This may be a horrible time for you; but in a way God may have blessed you. You clearly weren't meant to be with this person, and ultimately you are far better off without her. It's just hard to accept that at first. You deserve someone who honors and values the commitments they make the same way you do, Biblically and before God. Don't settle for anything less. Like I said, consider going overseas if you ever want to marry again.
Also, if it would be a help to you as you go through this difficult time, if you PM me I can send you some articles that would enlighten and better help you to understand the sad state we are in when it comes to marriage and relationships. When I went through my own nightmare, educating myself was a major step in my healing process.
Finally, as a 'parting shot' so to speak:
"I find it very ironic that men with such insulting and stereotype-driven views of women are sitting around griping that WOMEN are to blame for divorce. Really? You don't think your disrespect towards women have anything to do with it?"
.....I think you have it backwards. Men's 'attitudes' concerning women are the RESULTS from what has been done to them. What you are seeing here is REACTIONARY based upon personal experience, and backed up by the facts. Unless you've been through such a traumatic event yourself: being slapped with divorce papers you didn't want or never saw coming, or went through the heavily biased divorce and family courts; having your life, your house, your children, and a sizable chunk of your wealth and assets ripped from you solely because your partner 'was in love with you but not in love with you' or 'I want to go find myself' is completely unfair to the men who have had to endure such trauma. OF COURSE that is going to change the way we view women.
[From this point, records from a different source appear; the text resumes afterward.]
(** [prog_inv H] opens a successful run into its steps. *)
Ltac prog_inv :=
  repeat match goal with
  | H : (_ ≫= _) _ = (Ok _, _) |- _ =>
      apply prog_bind_Ok in H; destruct H as (? & ? & ? & H)
  | H : mapping_err _ _ _ = (Ok _, _) |- _ => apply mapping_err_Ok in H
  | H : mret _ _ = (Ok _, _) |- _ => injection H as ? ?; subst
  | H : reads _ _ = (Ok _, _) |- _ => injection H as ? ?; subst
  | H : modify _ _ = (Ok _, _) |- _ => injection H as ? ?; subst
  | H : lift _ _ = (Ok _, _) |- _ => apply lift_Ok in H as [? ->]
  | H : map_err _ _ = Ok _ |- _ => apply map_err_Ok in H
  | H : ok_or _ _ = Ok _ |- _ => apply ok_or_Ok in H
  | H : throw _ _ = (Ok _, _) |- _ => discriminate H
  | H : _ ≫= _ = Ok _ |- _ => apply res_bind_Ok in H; destruct H as (? & ? & H)
  end.

(** ** Generic lemmas on lists *)

Create HintDb snip.

Lemma list_lookup_fmap_Some {A B} (f : A → B) (l : list A) i y :
  (f <$> l) !! i = Some y ↔ ∃ x, l !! i = Some x ∧ y = f x.
Proof. rewrite list_lookup_fmap, fmap_Some. done. Qed.

Lemma NoDup_fmap_inj_on {A B} (f : A → B) (l : list A) x y :
  NoDup (f <$> l) → x ∈ l → y ∈ l → f x = f y → x = y.
Proof.
  intros Hnd [i Hi]%list_elem_of_lookup [j Hj]%list_elem_of_lookup Hf.
  assert (i = j) as ->.
  { eapply (NoDup_lookup _ _ _ (f x) Hnd); rewrite list_lookup_fmap.
    - by rewrite Hi.
    - rewrite Hj. simpl. congruence. }
  congruence.
Qed.

(** ** Hash maps and sets

    A [HashMap] or [HashSet] is a [gmap] or [gset]; the order in which one is
    iterated is unspecified, so a loop over one takes its order from here. *)
Class HashOrder := {
  map_iter {K A} `{Countable K} : gmap K A → list (K * A);
  set_iter {K} `{Countable K} : gset K → list K;
  map_iter_perm {K A} `{Countable K} (m : gmap K A) : map_iter m ≡ₚ map_to_list m;
  set_iter_perm {K} `{Countable K} (X : gset K) : set_iter X ≡ₚ elements X;
}.

#[export] Program Instance stdpp_order : HashOrder := {
  map_iter K A _ _ m := map_to_list m;
  set_iter K _ _ X := elements X;
}.
Next Obligation. done. Qed.
Next Obligation. done. Qed.

Lemma elem_of_map_iter `{HashOrder} {K A} `{Countable K} (m : gmap K A) k a :
  (k, a) ∈ map_iter m ↔ m !! k = Some a.
Proof. by rewrite map_iter_perm, elem_of_map_to_list. Qed.

Lemma elem_of_set_iter `{HashOrder} {K} `{Countable K} (X : gset K) k :
  k ∈ set_iter X ↔ k ∈ X.
Proof. by rewrite set_iter_perm, elem_of_elements. Qed.

(** [Debug] text of a value of a foreign type, used in error messages. *)
Class DebugFmt (A : Type) := debug : A → string.

(** [iter.collect::<HashMap<_, _>>()] and [HashMap::extend]: a later entry
    replaces an earlier one. *)
Definition map_extend {K A} `{Countable K} (m : gmap K A) (l : list (K * A)) : gmap K A :=
  fold_left (λ m '(k, a), <[k := a]> m) l m.

Lemma map_extend_app {K A} `{Countable K} (m : gmap K A) l l' :
  map_extend m (l ++ l')%list = map_extend (map_extend m l) l'.
Proof. apply fold_left_app. Qed.

Lemma map_extend_notin {K A} `{Countable K} (m : gmap K A) l k :
  k ∉ l.*1 → map_extend m l !! k = m !! k.
Proof.
  revert m. induction l as [|[k' a] l IH]; intros m Hk; simpl; [done|].
  rewrite fmap_cons, not_elem_of_cons in Hk. destruct Hk as [Hne Hk].
  unfold map_extend in *. simpl. rewrite IH by done. by apply lookup_insert_ne.
Qed.

Lemma map_extend_Some {K A} `{Countable K} (m : gmap K A) l k a :
  map_extend m l !! k = Some a → (k, a) ∈ l ∨ m !! k = Some a.
Proof.
  revert m. induction l as [|[k' a'] l IH]; intros m; simpl; [by right|].
  unfold map_extend in *. simpl. intros [?|Hm]%IH; [left; by right|].
  apply lookup_insert_Some in Hm as [[-> ->]|[_ ?]]; [left; by left|by right].
Qed.

Lemma map_extend_in {K A} `{Countable K} (m : gmap K A) l k :
  k ∈ l.*1 → ∃ a, (k, a) ∈ l ∧ map_extend m l !! k = Some a.
Proof.
  induction l as [|[k' a'] l IH] using rev_ind; simpl; [by intros ?%elem_of_nil|].
  rewrite fmap_app, elem_of_app, map_extend_app. intros Hk.
  destruct (decide (k = k')) as [->|Hne].
  - exists a'. split; [apply elem_of_app; right; by left|]. unfold map_extend. simpl.
    by rewrite lookup_insert, decide_True.
  - destruct Hk as [Hk|[->|[]%elem_of_nil]%elem_of_cons]; [|done].
    destruct (IH Hk) as (a & Ha & Hl). exists a. split; [apply elem_of_app; by left|].
    unfold map_extend at 1. simpl. by rewrite lookup_insert_ne.
Qed.

Lemma map_extend_NoDup {K A} `{Countable K} (m : gmap K A) l k a :
  NoDup l.*1 → (k, a) ∈ l → map_extend m l !! k = Some a.
Proof.
  intros Hnd Hin. destruct (map_extend_in m l k) as (a' & Ha' & Hl).
  { apply (list_elem_of_fmap_2 fst _ _ Hin). }
  rewrite Hl. f_equal.
  pose proof (NoDup_fmap_inj_on fst l (k, a') (k, a) Hnd Ha' Hin eq_refl). congruence.
Qed.

Lemma mjoin_cons {A} (l : list A) (ls : list (list A)) : mjoin (l :: ls) = (l ++ mjoin ls)%list.
Proof. done. Qed.

(** A [for] loop with [?] in its body, over an accumulator. *)
Fixpoint fold_res {E A B} (f : A → B → res E A) (l : list B) (acc : A) : res E A :=
  match l with
  | [] => Ok acc
  | x :: l => acc ← f acc x; fold_res f l acc
  end.

Lemma fold_res_inv {E A B} (f : A → B → res E A) (I : A → Prop) l acc acc' :
  (∀ x a a', x ∈ l → I a → f a x = Ok a' → I a') → I acc → fold_res f l acc = Ok acc' → I acc'.
Proof.
  intros Hf. revert acc. induction l as [|x l IH]; intros acc Hacc; simpl; [by intros [= <-]|].
  intros (a & Ha & Hl)%res_bind_Ok. eapply IH; [|by eapply (Hf x); [left|..]|done].
  intros y b b' Hy. apply Hf. by right.
Qed.

(** What one iteration establishes and every later one keeps holds at the
    end. *)
Lemma fold_res_reached {E A B} (f : A → B → res E A) (P : A → Prop) l acc acc' x :
  x ∈ l → (∀ a a', f a x = Ok a' → P a') →
  (∀ y a a', y ∈ l → P a → f a y = Ok a' → P a') → fold_res f l acc = Ok acc' → P acc'.
Proof.
  intros Hx Hest Hkeep. revert acc. induction l as [|y l IH]; intros acc; [by apply elem_of_nil in Hx|].
  simpl. intros (a & Ha & Hl)%res_bind_Ok. apply elem_of_cons in Hx as [<-|Hx].
  - eapply (fold_res_inv f P); [|by eapply Hest|exact Hl].
    intros y b b' Hy. apply Hkeep. by right.
  - eapply IH; [done| |exact Hl]. intros z b b' Hz. apply Hkeep. by right.
Qed.

(** ** Invariants of the world

    [preserves P m]: whatever [m] returns, a world that satisfied [P] before
    satisfies it after. *)
Definition preserves {W E A} (P : W → Prop) (m : prog W E A) : Prop := ∀ w, P w → P (m w).2.

Section preserves.
Context {W E : Type} (P : W → Prop).

Lemma preserves_ret {A} (a : A) : preserves (E:=E) P (mret a).
Proof. by intros w. Qed.

Lemma preserves_lift {A} (m : res E A) : preserves P (lift m).
Proof. by intros w. Qed.

Lemma preserves_throw {A} (e : E) : preserves (A:=A) P (throw e).
Proof. by intros w. Qed.

Lemma preserves_reads {A} (f : W → A) : preserves (E:=E) P (reads f).
Proof. by intros w. Qed.

Lemma preserves_modify f : (∀ w, P w → P (f w)) → preserves (E:=E) P (modify f).
Proof. intros Hf w. apply Hf. Qed.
I would counter that YOU are the one who is showing disrespect. Have you no sympathy for the men who have had to endure such nightmares? But such a response is typical of feminism; claiming perpetual victimhood (it's the man's fault because of his attitude! it's always the man's fault!); and then hurling accusations and insults around without the reason, logic, or facts to back it up. How is a man stereotype driven if he is reporting statistical figures? How is he being disrespectful for reporting his own experience and the experience of others around him? The truth is just the truth; whether feminists choose to ignore it or not.
Until we start holding BOTH parties equally accountable, both legally and in the church (morally) then the state of marriage in western nations will continue to deteriorate until it becomes wholly irrelevant and ultimately collapses as an institution.